Where in the data below does the word "match" appear? Copy every line that has it.

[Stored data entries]
=== Begin Enclosure ===

(** * Policy reconciliation engine of the egress gateway agent

    A shallow embedding of [pkg/agent/police.go]: the derivation of ipset
    names, the diff of ipset members, the rule builders, the cluster-info
    reconciler, the policy reconciler and the full rebuild
    ([initApplyPolicy]).  Go strings are byte strings: they are modelled by
    [string] (a list of 8-bit [ascii]), [len] by [String.length]. *)

From Stdlib Require Import ZArith Ascii String List Lia Bool DecimalString.
From stdpp Require Import base option list gmap strings.

Set Warnings "-clear-no-such-hyp".

Open Scope Z_scope.

(** ** Go's [strings] package: the three functions the agent uses *)

Module GoStrings.

(** [strings.HasPrefix(s, p)]. *)
Fixpoint HasPrefix (s p : string) : bool :=
  match p, s with
  | EmptyString, _ => true
  | String c p', String d s' => if Ascii.eqb c d then HasPrefix s' p' else false
  | String _ _, EmptyString => false
  end.

(** [strings.TrimPrefix(s, prefix)]. *)
Fixpoint dropn (n : nat) (s : string) : string :=
  match n, s with
  | S k, String _ s' => dropn k s'
  | _, _ => s
  end.

Definition TrimPrefix (s prefix : string) : string :=
  if HasPrefix s prefix then dropn (String.length prefix) s else s.

(** [strings.HasSuffix(s, suffix)]:
    [len(s) >= len(suffix) && s[len(s)-len(suffix):] == suffix]. *)
Definition HasSuffix (s suffix : string) : bool :=
  (String.length suffix <=? String.length s)%nat &&
  String.eqb (substring (String.length s - String.length suffix)
                        (String.length suffix) s) suffix.

(** [strings.TrimSuffix(s, suffix)]: [s] without the suffix when it has
    it, [s] otherwise. *)
Definition TrimSuffix (s suffix : string) : string :=
  if HasSuffix s suffix
  then substring 0 (String.length s - String.length suffix) s
  else s.

(** [strings.ReplaceAll(s, old, new)] for a non-empty [old]: every
    non-overlapping occurrence, scanning from the left.  [skip] counts the
    bytes of the occurrence being replaced that are still to be passed
    over.  (The agent only calls it with [old = "0x"].) *)
Fixpoint replaceFrom (skip : nat) (s old new : string) : string :=
  match s with
  | EmptyString => EmptyString
  | String c s' =>
      match skip with
      | S k => replaceFrom k s' old new
      | O =>
          if HasPrefix s old
          then new +:+ replaceFrom (String.length old - 1) s' old new
          else String c (replaceFrom 0 s' old new)
      end
  end.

=== End Enclosure ===

| Answer section |
  match p, s with
  match n, s with
  match s with
      match skip with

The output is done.